### [WHAT IS EXPECTED]
Find the lines of data that contain the string "Lemma", then list them.

### [AVAILABLE RECORDS]
====
(** [main_handler] with the refresh of the display factored out; the
    tests are in the order of the source. *)
Lemma main_handler_refresh ct :
  let shown :=
    if st_fetched (st ct) then set_distance ct
    else set_display_value [# DASH_C; DASH_C; DASH_C; DASH_C] ct in
  main_handler ct =
    if negb (st_reset (st ct)) && st_satcon (st ct)
       && negb (st_reached (st ct))
    then (shown, MAIN)
    else if st_reset (st ct) then (shown, FETCH)
    else if st_reached (st ct) then
      (set_input_pos 0
         (set_display_value [# DASH_C; BLANK_C; BLANK_C; BLANK_C] shown),
       SUBGOAL)
    else (shown, SATCON).
Proof.
  cbv zeta. unfold main_handler.
  rewrite four_dashes_eq, set_distance_frame.
  set (shown := if negb (st_fetched (st ct)) then _ else _).
  assert (st shown = st ct) as ->
    by (subst shown; destruct (st_fetched _); reflexivity).
  assert ((if st_fetched (st ct)
           then set_display_value (display_value (set_distance ct)) ct
           else set_display_value [# DASH_C; DASH_C; DASH_C; DASH_C] ct)
          = shown) as ->
    by (subst shown; destruct (st_fetched _); reflexivity).
  rewrite store_display_all. reflexivity.
Qed.

(** C2.  [main_handler] first refreshes the display: four dashes when no
    goals are fetched, the formatted distance otherwise.  It then moves by
    priority: reset pressed gives FETCH; else location reached sets the
    cursor to 0, shows a dash followed by three blanks and gives SUBGOAL;
    else a lost satellite connection gives SATCON; otherwise it stays in
    MAIN. *)
Theorem main_handler_priority ct :
  let shown :=
    if st_fetched (st ct) then set_distance ct
    else set_display_value [# DASH_C; DASH_C; DASH_C; DASH_C] ct in
  main_handler ct =
    if st_reset (st ct) then (shown, FETCH)
    else if st_reached (st ct) then
      (set_input_pos 0
         (set_display_value [# DASH_C; BLANK_C; BLANK_C; BLANK_C] shown),
       SUBGOAL)
    else if negb (st_satcon (st ct)) then (shown, SATCON)
    else (shown, MAIN).
Proof.
  pose proof (main_handler_refresh ct) as E. cbv zeta in E |- *.
  rewrite E.
  destruct (st_reset (st ct)) eqn:Hreset;
    destruct (st_reached (st ct)) eqn:Hreached;
    destruct (st_satcon (st ct)) eqn:Hsatcon;
    reflexivity.
Qed.

(** C10.  [satcon_handler] returns the context it was given: it only
    writes the LED pin.  [complete_handler] returns the context it was
    given, with [completed] cleared when reset was pressed.  Display,
    cursor, distance, goal indices and goals are those of the input in both
    cases. *)
Theorem satcon_complete_frame ct :
  let after_satcon := fst (fst (satcon_handler ct)) in
  let after_complete := fst (complete_handler ct) in
  after_satcon = ct
  /\ Forall (fun o => exists level, o = DigitalWrite LED_R level)
            (snd (satcon_handler ct))
  /\ after_complete
     = (if st_reset (st ct) then set_st (set_st_completed false (st ct)) ct
        else ct)
  /\ display_value after_complete = display_value ct
  /\ input_pos after_complete = input_pos ct
  /\ distance after_complete = distance ct
  /\ current_goal after_complete = current_goal ct
  /\ final_goal after_complete = final_goal ct
  /\ goals after_complete = goals ct
  /\ btn after_complete = btn ct
  /\ st after_complete
     = set_st_completed (st_completed (st ct) && negb (st_reset (st ct)))
                        (st ct).
Proof.
  cbv zeta. unfold satcon_handler, complete_handler.
  destruct ct as [ip dv dist cg fg gs [s1 s2 s3 s4 s5 s6 s7 s8] bt].
  cbn [st st_satcon st_reset negb].
  destruct s1, s5, s6; cbn;
    repeat split; repeat constructor; eauto.
Qed.

(** *** SUBGOAL *)

(** The counting loop finds four matches exactly when display and
    password agree at every position. *)
Lemma count_matches_4 (dv pw : vec Z 4) :
  (count_matches dv pw =? 4) = true <-> dv = pw.
Proof.
  inv_vec dv; intros a0 a1 a2 a3. inv_vec pw; intros b0 b1 b2 b3.
  unfold count_matches. cbn [foldl].
  change ([# a0; a1; a2; a3] !!! 0%fin) with a0.
  change ([# a0; a1; a2; a3] !!! 1%fin) with a1.
  change ([# a0; a1; a2; a3] !!! 2%fin) with a2.
  change ([# a0; a1; a2; a3] !!! 3%fin) with a3.
  change ([# b0; b1; b2; b3] !!! 0%fin) with b0.
  change ([# b0; b1; b2; b3] !!! 1%fin) with b1.
  change ([# b0; b1; b2; b3] !!! 2%fin) with b2.
  change ([# b0; b1; b2; b3] !!! 3%fin) with b3.
  split.
  - destruct (Z.eqb_spec a0 b0), (Z.eqb_spec a1 b1), (Z.eqb_spec a2 b2),
      (Z.eqb_spec a3 b3); subst; vm_compute; congruence.
  - intros E.
    pose proof (f_equal (fun v : vec Z 4 => v !!! 0%fin) E) as E0.
    pose proof (f_equal (fun v : vec Z 4 => v !!! 1%fin) E) as E1.
    pose proof (f_equal (fun v : vec Z 4 => v !!! 2%fin) E) as E2.
    pose proof (f_equal (fun v : vec Z 4 => v !!! 3%fin) E) as E3.
    cbn in E0, E1, E2, E3. subst. rewrite !Z.eqb_refl. reflexivity.
Qed.

(** The cursor block: defined for a cursor on the display; it rewrites
    cursor and display only, and advances the cursor circularly when the
    cursor button fired. *)
Lemma subgoal_pos_defined ct :
  0 <= input_pos ct <= 3 ->
  exists ct1,
    subgoal_pos ct = Some ct1
    /\ ct1 = set_input_pos (input_pos ct1)
               (set_display_value (display_value ct1) ct)
    /\ input_pos ct1
       = (if st_pos (st ct) then (input_pos ct + 1) mod 4 else input_pos ct)
    /\ (st_pos (st ct) = false -> ct1 = ct).
Proof.
  intros Hip. unfold subgoal_pos.
  destruct (st_pos (st ct)) eqn:Hpos.
  2:{ exists ct. destruct ct. repeat split. }
  destruct (index_in_range 4 (input_pos ct)) as [i Hi]; [lia|].
  rewrite Hi. cbn [mbind option_bind].
  set (ct2 := if _ =? DASH_C then _ else ct).
  assert (input_pos ct2 = input_pos ct) as Hip2
    by (subst ct2; destruct (_ =? DASH_C); reflexivity).
  cbn [input_pos set_input_pos]. rewrite Hip2.
  rewrite to_int_small by (unfold INT_MAX; lia).
  rewrite Z.rem_mod_nonneg by lia.
  destruct (index_in_range 4 ((input_pos ct + 1) mod 4)) as [j Hj];
    [change (Z.of_nat 4) with 4; Z.div_mod_to_equations; lia|].
  rewrite Hj. cbn [mbind option_bind].
  eexists. split; [reflexivity|].
  subst ct2. destruct ct as [ip dv dist cg fg gs s bt].
  destruct (_ =? DASH_C); repeat split; discriminate.
Qed.

(** The increment block: defined for a cursor on the display; it rewrites
    the display only. *)
Lemma subgoal_count_defined ct :
  0 <= input_pos ct <= 3 ->
  exists ct1,
    subgoal_count ct = Some ct1
    /\ ct1 = set_display_value (display_value ct1) ct
    /\ (st_count (st ct) = false -> ct1 = ct).
Proof.
  intros Hip. unfold subgoal_count.
  destruct (st_count (st ct)) eqn:Hcount.
  2:{ exists ct. destruct ct. repeat split. }
  destruct (index_in_range 4 (input_pos ct)) as [i Hi]; [lia|].
  rewrite Hi. cbn [mbind option_bind].
  destruct (_ =? DASH_C); (eexists; split; [reflexivity|]);
    destruct ct; repeat split; discriminate.
Qed.

Lemma edits_fields ct ct1 :
  ct1 = set_input_pos (input_pos ct1)
          (set_display_value (display_value ct1) ct) ->
  distance ct1 = distance ct /\ current_goal ct1 = current_goal ct
  /\ final_goal ct1 = final_goal ct /\ goals ct1 = goals ct
  /\ st ct1 = st ct /\ btn ct1 = btn ct.
Proof. intros E. rewrite E. repeat split. Qed.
====
### [SOLUTION]
Lemma main_handler_refresh ct :
Lemma count_matches_4 (dv pw : vec Z 4) :
Lemma subgoal_pos_defined ct :
Lemma subgoal_count_defined ct :
Lemma edits_fields ct ct1 :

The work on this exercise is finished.